**Work to be completed:**
Scan the material below for the word "Returned", then copy every line in which it appears.

**Information provided:**
====

(** X14. With a root-CA directory given on the command line, a run of [main]
    changes the file system at most at the output path and, when it makes the
    output file, in the listing of the directory the file is made in, which
    gains the file's name; this however long it runs and however it ends.  If
    the output path is in the file system already, no other path changes;
    without an output path nothing changes at all. *)
Theorem main_touches_only_out (lib : GoLib)
    (http_Do : list (http_Client * http_Request) → result http_Response)
    (LoadCAs : Z → M (string * option error)) (n : nat) (f : Flags) (w : World) :
  f_rootCAs f ≠ "" →
  let w' := outcome_world (main lib http_Do LoadCAs n f w) in
  (f_out f = "" → fs w' = fs w)
  ∧ (fs w !! f_out f ≠ None → ∀ p, p ≠ f_out f → fs w' !! p = fs w !! p)
  ∧ (∀ p, p ≠ f_out f →
       fs w' !! p = fs w !! p
       ∨ (p = dirname (f_out f)
          ∧ ∃ names listable,
              fs w !! p = Some (Dir names listable)
              ∧ fs w' !! p
                = Some (Dir (add_name (basename (f_out f)) names) listable))).
Proof.
  intros Hroot w'.
  enough (touches_only (f_out f) w w') as (He & Hx & Hp)
    by (split; [done |]; split; [intros Hout; by apply Hx | done]).
  subst w'. revert w. change (keeps (touches_only (f_out f)) (main lib http_Do LoadCAs n f)).
  unfold main. destruct (f_version f).
  { apply keeps_bind; [apply touches_only_trans | |].
    - intros w. by apply touches_only_same_fs.
    - intros _ w. apply touches_only_refl. }
  rewrite decide_False by done.
  apply keeps_bind; [apply touches_only_trans | apply keeps_ret, touches_only_refl |].
  intros rootCAs.
  apply keeps_bind; [apply touches_only_trans | |].
  { apply keeps_logged; [apply touches_only_logged |].
    intros w. apply log_only_logged. auto with logs. }
  intros _.
  apply keeps_bind; [apply touches_only_trans | apply Renew_keeps_touches_only |].
  intros rec.
  apply keeps_bind; [apply touches_only_trans | apply write_out_keeps_touches_only |].
  intros _.
  apply keeps_bind; [apply touches_only_trans | apply printRecord_keeps_touches_only |].
  intros _. destruct (bool_decide (0 < f_interval f)%Z).
  - apply keeps_bind; [apply touches_only_trans | apply daemon_keeps_touches_only |].
    intros rec'. apply keeps_ret, touches_only_refl.
  - apply keeps_ret, touches_only_refl.
Qed.

Lemma main_touches_only_out_witness :
  let w' := outcome_world (main demo_lib demo_server demo_LoadCAs 2
                             (demo_flags "cas/new.token") demo_world) in
  ("cas/new.token" = "" → fs w' = fs demo_world)
  ∧ (fs demo_world !! "cas/new.token" ≠ None →
     ∀ p, p ≠ "cas/new.token" → fs w' !! p = fs demo_world !! p)
  ∧ (∀ p, p ≠ "cas/new.token" →
       fs w' !! p = fs demo_world !! p
       ∨ (p = dirname "cas/new.token"
          ∧ ∃ names listable,
              fs demo_world !! p = Some (Dir names listable)
              ∧ fs w' !! p
                = Some (Dir (add_name (basename "cas/new.token") names) listable))).
Proof.
  apply (main_touches_only_out demo_lib demo_server demo_LoadCAs 2
           (demo_flags "cas/new.token") demo_world).
  discriminate.
Defined.

Lemma silent_cons_Sleep d t : silent (EvSleep d :: t) = EvSleep d :: silent t.
Proof. unfold silent. by rewrite filter_cons, decide_True. Qed.

Lemma write_out_Ret_trace out rec w w' :
  write_out out rec w = Ret () w' → trace w' = trace w.
Proof.
  intros Hret. pose proof (write_out_run out rec w) as Hrun.
  destruct (decide (out = "")); [congruence |].
  destruct (ioutil_WriteFile (fs w) out (AccessToken rec)) as [fs'|e].
  - rewrite Hrun in Hret. by injection Hret as <-.
  - destruct Hrun as (w1 & Hrun & _). congruence.
Qed.

Lemma printRecord_Ret_silent lib rec verbose w w' :
  printRecord lib rec verbose w = Ret () w' → silent (trace w') = silent (trace w).
Proof.
  intros Hret. destruct (printRecord_log_only lib rec verbose w) as (w1 & Hrun & Hlog).
  rewrite Hrun in Hret. injection Hret as <-. by apply logged_silent.
Qed.

Lemma daemon_turn_Ret_silent lib http_Do rurl out rootCAs verbose interval rec w rec' w' :
  daemon_turn lib http_Do rurl out rootCAs verbose interval rec w = Ret rec' w' →
  ∃ x, silent (trace w')
       = EvDo x.1 x.2 :: EvSleep (wrap64 (wrap64 interval * 1000000000))
         :: silent (trace w).
Proof.
  intros Hrun. unfold daemon_turn in Hrun.
  apply bind_inv_Ret in Hrun as ([] & ws & Hsleep & Hrun).
  apply bind_inv_Ret in Hrun as (rec1 & w1 & Hrenew & Hrun).
  apply bind_inv_Ret in Hrun as ([] & w2 & Hwrite & Hrun).
  apply bind_inv_Ret in Hrun as ([] & w3 & Hprint & Hrun).
  injection Hrun as <- <-. injection Hsleep as <-.
  apply Renew_Ret_inv in Hrenew as (t & req0 & _ & _ & _ & _ & _ & _ & _ & _ & Hsilent).
  simpl in Hsilent. rewrite silent_cons_Sleep in Hsilent.
  eexists (_, _). simpl.
  rewrite (printRecord_Ret_silent _ _ _ _ _ Hprint). unfold silent in *.
  rewrite (write_out_Ret_trace _ _ _ _ Hwrite). exact Hsilent.
Qed.

Lemma daemon_Ret_silent lib http_Do rurl out rootCAs verbose interval n :
  ∀ rec w rec' w',
  daemon lib http_Do n rurl out rootCAs verbose interval rec w = Ret rec' w' →
  ∃ turns, List.length turns = n
           ∧ silent (trace w')
             = (flat_map (λ x, [EvDo x.1 x.2;
                                EvSleep (wrap64 (wrap64 interval * 1000000000))]) turns
                ++ silent (trace w))%list.
Proof.
  induction n as [|n IH]; intros rec w rec' w' Hrun.
  - injection Hrun as <- <-. by exists [].
  - cbn [daemon] in Hrun.
    apply bind_inv_Ret in Hrun as (rec1 & w1 & Hturn & Hrun).
    apply daemon_turn_Ret_silent in Hturn as (x & Hx).
    apply IH in Hrun as (turns & Hlen & Hsilent).
    exists (turns ++ [x])%list. split; [rewrite length_app; simpl; lia |].
    rewrite Hsilent, Hx, flat_map_app. simpl. by rewrite <- app_assoc.
Qed.

(** X15. What a run of [main] does apart from logging and writing the output
    file, when the root-CA directory is given: one request; then, only with a
    positive interval, for each turn of the loop one sleep of the interval
    followed by one request.  Without a positive interval [main] returns after
    the single request. *)
Theorem main_schedule (lib : GoLib)
    (http_Do : list (http_Client * http_Request) → result http_Response)
    (LoadCAs : Z → M (string * option error)) (n : nat) (f : Flags) (w : World)
    (st : run_state) (w' : World) :
  f_rootCAs f ≠ "" →
  main lib http_Do LoadCAs n f w = Ret st w' →
  ∃ first turns,
    silent (trace w')
    = (schedule (wrap64 (wrap64 (f_interval f) * 1000000000)) first turns
       ++ silent (trace w))%list
    ∧ match st with
      | Looping _ => (0 < f_interval f)%Z ∧ List.length turns = n
      | Returned _ => (f_interval f ≤ 0)%Z ∧ turns = []
      end.
Proof.
  intros Hroot Hrun. unfold main in Hrun.
  destruct (f_version f).
  { apply bind_inv_Ret in Hrun as (_ & w1 & _ & Hrun). done. }
  rewrite decide_False in Hrun by done.
  apply bind_inv_Ret in Hrun as (rootCAs & w1 & [= <- <-] & Hrun).
  apply bind_inv_Ret in Hrun as ([] & w2 & Hwhen & Hrun).
  apply bind_inv_Ret in Hrun as (rec & w3 & Hrenew & Hrun).
  apply bind_inv_Ret in Hrun as ([] & w4 & Hwrite & Hrun).
  apply bind_inv_Ret in Hrun as ([] & w5 & Hprint & Hrun).
  assert (silent (trace w2) = silent (trace w)) as Hw2.
  { assert (log_only (when (bool_decide (0 < f_verbose f)%Z)
                        (fmt_Println ["Read CERN CAs from"; f_rootCAs f]))) as Hlog
      by auto with logs.
    destruct (Hlog w) as (w2' & Hw & L). rewrite Hw in Hwhen. injection Hwhen as <-.
    by apply logged_silent. }
  apply Renew_Ret_inv in Hrenew as (t & req0 & _ & _ & _ & _ & _ & _ & _ & _ & Hsilent).
  assert (silent (trace w5)
          = EvDo (renew_client lib (fs w2) (f_rootCAs f)) (renew_request req0 t)
            :: silent (trace w)) as Hw5.
  { rewrite (printRecord_Ret_silent _ _ _ _ _ Hprint). unfold silent in *.
    rewrite (write_out_Ret_trace _ _ _ _ Hwrite). by rewrite Hsilent, Hw2. }
  exists (renew_client lib (fs w2) (f_rootCAs f), renew_request req0 t).
  destruct (bool_decide (0 < f_interval f)%Z) eqn:Hint.
  - apply bind_inv_Ret in Hrun as (rec' & w6 & Hloop & Hrun).
    injection Hrun as <- <-.
    apply daemon_Ret_silent in Hloop as (turns & Hlen & Hloop).
    exists turns. split; [| by apply bool_decide_eq_true in Hint].
    unfold schedule. by rewrite Hloop, Hw5, <- app_assoc.
  - injection Hrun as <- <-. exists []. split; [done |].
    apply bool_decide_eq_false in Hint. split; [lia | done].
Qed.

Lemma main_schedule_witness :
  ∃ st w',
    main demo_lib demo_server demo_LoadCAs 1 (demo_flags "") demo_world = Ret st w'
    ∧ ∃ first turns,
        silent (trace w')
        = (schedule (wrap64 (wrap64 (f_interval (demo_flags "")) * 1000000000)) first turns
           ++ silent (trace demo_world))%list
        ∧ match st with
          | Looping _ => (0 < f_interval (demo_flags ""))%Z ∧ List.length turns = 1
          | Returned _ => (f_interval (demo_flags "") ≤ 0)%Z ∧ turns = []
          end.
Proof.
  eexists _, _. split; [vm_compute; reflexivity |].
  apply (main_schedule demo_lib demo_server demo_LoadCAs 1 (demo_flags "") demo_world);
    [discriminate | vm_compute; reflexivity].
Defined.

Lemma wrap64_small z : (- 2 ^ 63 ≤ z < 2 ^ 63)%Z → wrap64 z = z.
Proof.
  unfold wrap64. change (2 ^ 63)%Z with 9223372036854775808%Z.
  change (2 ^ 64)%Z with 18446744073709551616%Z. intros Hz.
  rewrite Z.mod_small by lia. lia.
Qed.

Lemma wrap64_high z : (2 ^ 63 ≤ z < 2 ^ 64)%Z → wrap64 z = (z - 2 ^ 64)%Z.
Proof.
  unfold wrap64. change (2 ^ 63)%Z with 9223372036854775808%Z.
  change (2 ^ 64)%Z with 18446744073709551616%Z. intros Hz.
  replace (z + 9223372036854775808)%Z
    with ((z - 9223372036854775808) + 1 * 18446744073709551616)%Z by lia.
  rewrite Z.mod_add by done. rewrite Z.mod_small by lia. lia.
Qed.

(** X16. For an interval of at most 9223372036 seconds the sleep before each
    renewal of the loop lasts the interval: the product with the number of
    nanoseconds in a second does not overflow. *)
Theorem daemon_turn_sleeps_interval (lib : GoLib)
    (http_Do : list (http_Client * http_Request) → result http_Response)
    (rurl out rootCAs : string) (verbose interval : Z) (rec : TokenRecord) (w : World)
    (rec' : TokenRecord) (w' : World) :
  (0 < interval ≤ 9223372036)%Z →
  daemon_turn lib http_Do rurl out rootCAs verbose interval rec w = Ret rec' w' →
  ∃ x, silent (trace w')
       = EvDo x.1 x.2 :: EvSleep (interval * 1000000000) :: silent (trace w).
Proof.
  intros Hi (x & Hx)%daemon_turn_Ret_silent. exists x. rewrite Hx.
  rewrite (wrap64_small interval)
    by (change (2 ^ 63)%Z with 9223372036854775808%Z; lia).
  rewrite wrap64_small by (change (2 ^ 63)%Z with 9223372036854775808%Z; lia).
  done.
Qed.

Lemma daemon_turn_sleeps_interval_witness :
  ∃ rec' w',
    daemon_turn demo_lib demo_server "https://sso.example/token/renew" "" "cas" 0 600
      demo_record demo_world = Ret rec' w'
    ∧ ∃ x, silent (trace w')
           = EvDo x.1 x.2 :: EvSleep (600 * 1000000000) :: silent (trace demo_world).
Proof.
  eexists _, _. split; [vm_compute; reflexivity |].
  eapply (daemon_turn_sleeps_interval demo_lib demo_server
           "https://sso.example/token/renew" "" "cas" 0 600 demo_record demo_world);
    [lia | vm_compute; reflexivity].
Defined.

(** X17. For an interval between 9223372037 and 18446744073 seconds the
    product overflows 64 bits and the duration handed to [time.Sleep] is
    negative, for which it does not wait: the loop renews without pause. *)
Theorem daemon_turn_sleep_overflows (lib : GoLib)
    (http_Do : list (http_Client * http_Request) → result http_Response)
    (rurl out rootCAs : string) (verbose interval : Z) (rec : TokenRecord) (w : World)
    (rec' : TokenRecord) (w' : World) :
  (9223372037 ≤ interval ≤ 18446744073)%Z →
  daemon_turn lib http_Do rurl out rootCAs verbose interval rec w = Ret rec' w' →
  ∃ x d, silent (trace w') = EvDo x.1 x.2 :: EvSleep d :: silent (trace w)
         ∧ (d < 0)%Z.
Proof.
  intros Hi (x & Hx)%daemon_turn_Ret_silent. exists x. eexists. split; [exact Hx |].
  rewrite (wrap64_small interval)
    by (change (2 ^ 63)%Z with 9223372036854775808%Z; lia).
  rewrite wrap64_high
    by (change (2 ^ 63)%Z with 9223372036854775808%Z;
        change (2 ^ 64)%Z with 18446744073709551616%Z; lia).
  change (2 ^ 64)%Z with 18446744073709551616%Z. lia.
Qed.

Lemma daemon_turn_sleep_overflows_witness :
  ∃ rec' w',
    daemon_turn demo_lib demo_server "https://sso.example/token/renew" "" "cas" 0
      9223372037 demo_record demo_world = Ret rec' w'
    ∧ ∃ x d, silent (trace w') = EvDo x.1 x.2 :: EvSleep d :: silent (trace demo_world)
             ∧ (d < 0)%Z.
Proof.
  eexists _, _. split; [vm_compute; reflexivity |].
  eapply (daemon_turn_sleep_overflows demo_lib demo_server
           "https://sso.example/token/renew" "" "cas" 0 9223372037 demo_record
           demo_world);
    [lia | vm_compute; reflexivity].
Defined.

====

**Exercise solution:**
      | Returned _ => (f_interval f ≤ 0)%Z ∧ turns = []
          | Returned _ => (f_interval (demo_flags "") ≤ 0)%Z ∧ turns = []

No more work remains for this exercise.